» **To do**: In the entries below, find the line with "Definition encode_for_id (e" and the line with "Definition IsEphemeral (k". Reproduce those two lines and every line between them exactly, and nothing more.

Dataset entries
Content starts

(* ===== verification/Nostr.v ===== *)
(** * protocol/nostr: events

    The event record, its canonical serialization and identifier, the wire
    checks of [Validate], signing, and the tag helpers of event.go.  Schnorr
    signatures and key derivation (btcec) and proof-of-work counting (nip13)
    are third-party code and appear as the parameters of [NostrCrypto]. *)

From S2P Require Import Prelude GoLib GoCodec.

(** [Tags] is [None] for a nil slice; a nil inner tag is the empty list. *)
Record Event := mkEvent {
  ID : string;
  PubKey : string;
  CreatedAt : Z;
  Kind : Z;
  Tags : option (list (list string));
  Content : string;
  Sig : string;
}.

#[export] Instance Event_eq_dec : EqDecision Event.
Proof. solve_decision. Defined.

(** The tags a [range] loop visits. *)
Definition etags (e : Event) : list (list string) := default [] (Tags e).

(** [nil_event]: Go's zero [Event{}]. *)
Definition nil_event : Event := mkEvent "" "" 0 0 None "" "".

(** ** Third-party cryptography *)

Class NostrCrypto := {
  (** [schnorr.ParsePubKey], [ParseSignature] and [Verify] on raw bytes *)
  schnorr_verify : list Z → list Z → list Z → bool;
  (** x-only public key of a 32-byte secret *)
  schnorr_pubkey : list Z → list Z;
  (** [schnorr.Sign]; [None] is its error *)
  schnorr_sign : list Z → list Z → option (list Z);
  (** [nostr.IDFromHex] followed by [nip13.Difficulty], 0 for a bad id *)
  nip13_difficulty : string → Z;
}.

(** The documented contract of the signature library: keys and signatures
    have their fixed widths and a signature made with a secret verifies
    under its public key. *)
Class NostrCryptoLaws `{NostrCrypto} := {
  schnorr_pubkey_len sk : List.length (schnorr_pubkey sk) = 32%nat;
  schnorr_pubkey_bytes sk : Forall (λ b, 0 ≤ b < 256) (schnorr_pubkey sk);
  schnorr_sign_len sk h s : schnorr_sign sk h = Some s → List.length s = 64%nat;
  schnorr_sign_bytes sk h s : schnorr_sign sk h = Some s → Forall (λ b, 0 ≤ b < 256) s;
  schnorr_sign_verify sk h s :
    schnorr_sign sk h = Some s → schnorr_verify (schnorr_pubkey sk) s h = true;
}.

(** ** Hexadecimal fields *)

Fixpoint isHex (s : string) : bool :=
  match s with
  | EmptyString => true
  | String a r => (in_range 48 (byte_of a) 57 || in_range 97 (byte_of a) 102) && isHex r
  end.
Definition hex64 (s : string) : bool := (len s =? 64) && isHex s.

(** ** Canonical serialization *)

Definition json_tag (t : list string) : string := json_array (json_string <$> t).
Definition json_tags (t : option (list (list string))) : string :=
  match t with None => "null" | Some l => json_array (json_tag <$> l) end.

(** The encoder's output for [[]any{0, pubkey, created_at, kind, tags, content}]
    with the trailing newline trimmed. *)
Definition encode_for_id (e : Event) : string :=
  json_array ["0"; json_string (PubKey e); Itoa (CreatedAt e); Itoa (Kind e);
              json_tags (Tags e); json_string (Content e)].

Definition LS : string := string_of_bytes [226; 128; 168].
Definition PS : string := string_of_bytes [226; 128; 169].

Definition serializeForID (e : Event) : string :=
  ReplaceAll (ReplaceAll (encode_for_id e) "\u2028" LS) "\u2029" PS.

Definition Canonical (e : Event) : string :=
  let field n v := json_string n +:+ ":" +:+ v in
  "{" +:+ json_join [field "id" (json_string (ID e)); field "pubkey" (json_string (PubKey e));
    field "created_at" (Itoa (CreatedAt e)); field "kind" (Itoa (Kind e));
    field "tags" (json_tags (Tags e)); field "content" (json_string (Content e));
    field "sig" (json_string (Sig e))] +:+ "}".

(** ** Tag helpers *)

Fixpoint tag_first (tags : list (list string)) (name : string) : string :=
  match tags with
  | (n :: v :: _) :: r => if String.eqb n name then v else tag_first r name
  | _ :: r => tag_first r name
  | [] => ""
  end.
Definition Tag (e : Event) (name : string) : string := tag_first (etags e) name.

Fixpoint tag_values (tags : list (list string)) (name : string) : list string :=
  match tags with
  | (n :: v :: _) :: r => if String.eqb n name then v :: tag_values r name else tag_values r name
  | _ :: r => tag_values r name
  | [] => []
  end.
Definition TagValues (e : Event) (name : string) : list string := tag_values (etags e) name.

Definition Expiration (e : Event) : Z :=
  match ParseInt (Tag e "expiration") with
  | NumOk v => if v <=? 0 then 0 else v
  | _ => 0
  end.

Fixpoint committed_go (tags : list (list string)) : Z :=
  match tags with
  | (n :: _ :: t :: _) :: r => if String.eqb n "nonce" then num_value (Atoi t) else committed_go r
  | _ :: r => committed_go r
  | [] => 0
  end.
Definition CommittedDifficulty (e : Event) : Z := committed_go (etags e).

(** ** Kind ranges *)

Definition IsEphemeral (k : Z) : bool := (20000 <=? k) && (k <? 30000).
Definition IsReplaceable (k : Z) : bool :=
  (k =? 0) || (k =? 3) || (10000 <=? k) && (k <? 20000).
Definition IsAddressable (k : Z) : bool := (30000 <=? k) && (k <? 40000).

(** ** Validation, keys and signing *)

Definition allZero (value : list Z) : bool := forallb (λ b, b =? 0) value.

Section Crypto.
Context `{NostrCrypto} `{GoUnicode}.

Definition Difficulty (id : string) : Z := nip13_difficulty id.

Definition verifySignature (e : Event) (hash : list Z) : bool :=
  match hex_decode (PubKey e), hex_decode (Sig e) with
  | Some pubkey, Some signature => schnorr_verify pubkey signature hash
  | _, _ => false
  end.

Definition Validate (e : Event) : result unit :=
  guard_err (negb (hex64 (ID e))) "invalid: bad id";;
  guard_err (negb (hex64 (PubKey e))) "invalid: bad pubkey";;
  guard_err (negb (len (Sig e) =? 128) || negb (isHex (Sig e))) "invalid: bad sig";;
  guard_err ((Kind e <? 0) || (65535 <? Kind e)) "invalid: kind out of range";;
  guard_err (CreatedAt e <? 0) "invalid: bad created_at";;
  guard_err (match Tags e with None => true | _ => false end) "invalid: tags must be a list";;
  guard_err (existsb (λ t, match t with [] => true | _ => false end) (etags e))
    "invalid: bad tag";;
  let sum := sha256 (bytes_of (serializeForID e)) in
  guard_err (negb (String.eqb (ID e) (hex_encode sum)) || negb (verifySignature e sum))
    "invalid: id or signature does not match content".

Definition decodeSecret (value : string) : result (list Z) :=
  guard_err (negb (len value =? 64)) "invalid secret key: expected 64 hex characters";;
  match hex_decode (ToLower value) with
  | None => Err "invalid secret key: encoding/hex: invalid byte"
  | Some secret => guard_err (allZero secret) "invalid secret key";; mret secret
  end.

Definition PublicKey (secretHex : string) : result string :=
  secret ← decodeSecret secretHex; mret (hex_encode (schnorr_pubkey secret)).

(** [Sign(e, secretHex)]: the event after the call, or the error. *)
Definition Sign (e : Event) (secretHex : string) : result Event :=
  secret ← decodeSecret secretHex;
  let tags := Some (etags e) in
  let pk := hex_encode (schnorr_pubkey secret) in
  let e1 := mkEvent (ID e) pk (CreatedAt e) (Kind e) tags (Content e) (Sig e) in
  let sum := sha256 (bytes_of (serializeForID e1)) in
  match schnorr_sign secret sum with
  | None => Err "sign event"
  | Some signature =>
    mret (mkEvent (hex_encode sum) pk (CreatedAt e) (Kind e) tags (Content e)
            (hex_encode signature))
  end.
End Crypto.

Content ends

» **Task answer**:
Definition encode_for_id (e : Event) : string :=
  json_array ["0"; json_string (PubKey e); Itoa (CreatedAt e); Itoa (Kind e);
              json_tags (Tags e); json_string (Content e)].

Definition LS : string := string_of_bytes [226; 128; 168].
Definition PS : string := string_of_bytes [226; 128; 169].

Definition serializeForID (e : Event) : string :=
  ReplaceAll (ReplaceAll (encode_for_id e) "\u2028" LS) "\u2029" PS.

Definition Canonical (e : Event) : string :=
  let field n v := json_string n +:+ ":" +:+ v in
  "{" +:+ json_join [field "id" (json_string (ID e)); field "pubkey" (json_string (PubKey e));
    field "created_at" (Itoa (CreatedAt e)); field "kind" (Itoa (Kind e));
    field "tags" (json_tags (Tags e)); field "content" (json_string (Content e));
    field "sig" (json_string (Sig e))] +:+ "}".

(** ** Tag helpers *)

Fixpoint tag_first (tags : list (list string)) (name : string) : string :=
  match tags with
  | (n :: v :: _) :: r => if String.eqb n name then v else tag_first r name
  | _ :: r => tag_first r name
  | [] => ""
  end.
Definition Tag (e : Event) (name : string) : string := tag_first (etags e) name.

Fixpoint tag_values (tags : list (list string)) (name : string) : list string :=
  match tags with
  | (n :: v :: _) :: r => if String.eqb n name then v :: tag_values r name else tag_values r name
  | _ :: r => tag_values r name
  | [] => []
  end.
Definition TagValues (e : Event) (name : string) : list string := tag_values (etags e) name.

Definition Expiration (e : Event) : Z :=
  match ParseInt (Tag e "expiration") with
  | NumOk v => if v <=? 0 then 0 else v
  | _ => 0
  end.

Fixpoint committed_go (tags : list (list string)) : Z :=
  match tags with
  | (n :: _ :: t :: _) :: r => if String.eqb n "nonce" then num_value (Atoi t) else committed_go r
  | _ :: r => committed_go r
  | [] => 0
  end.
Definition CommittedDifficulty (e : Event) : Z := committed_go (etags e).

(** ** Kind ranges *)

Definition IsEphemeral (k : Z) : bool := (20000 <=? k) && (k <? 30000).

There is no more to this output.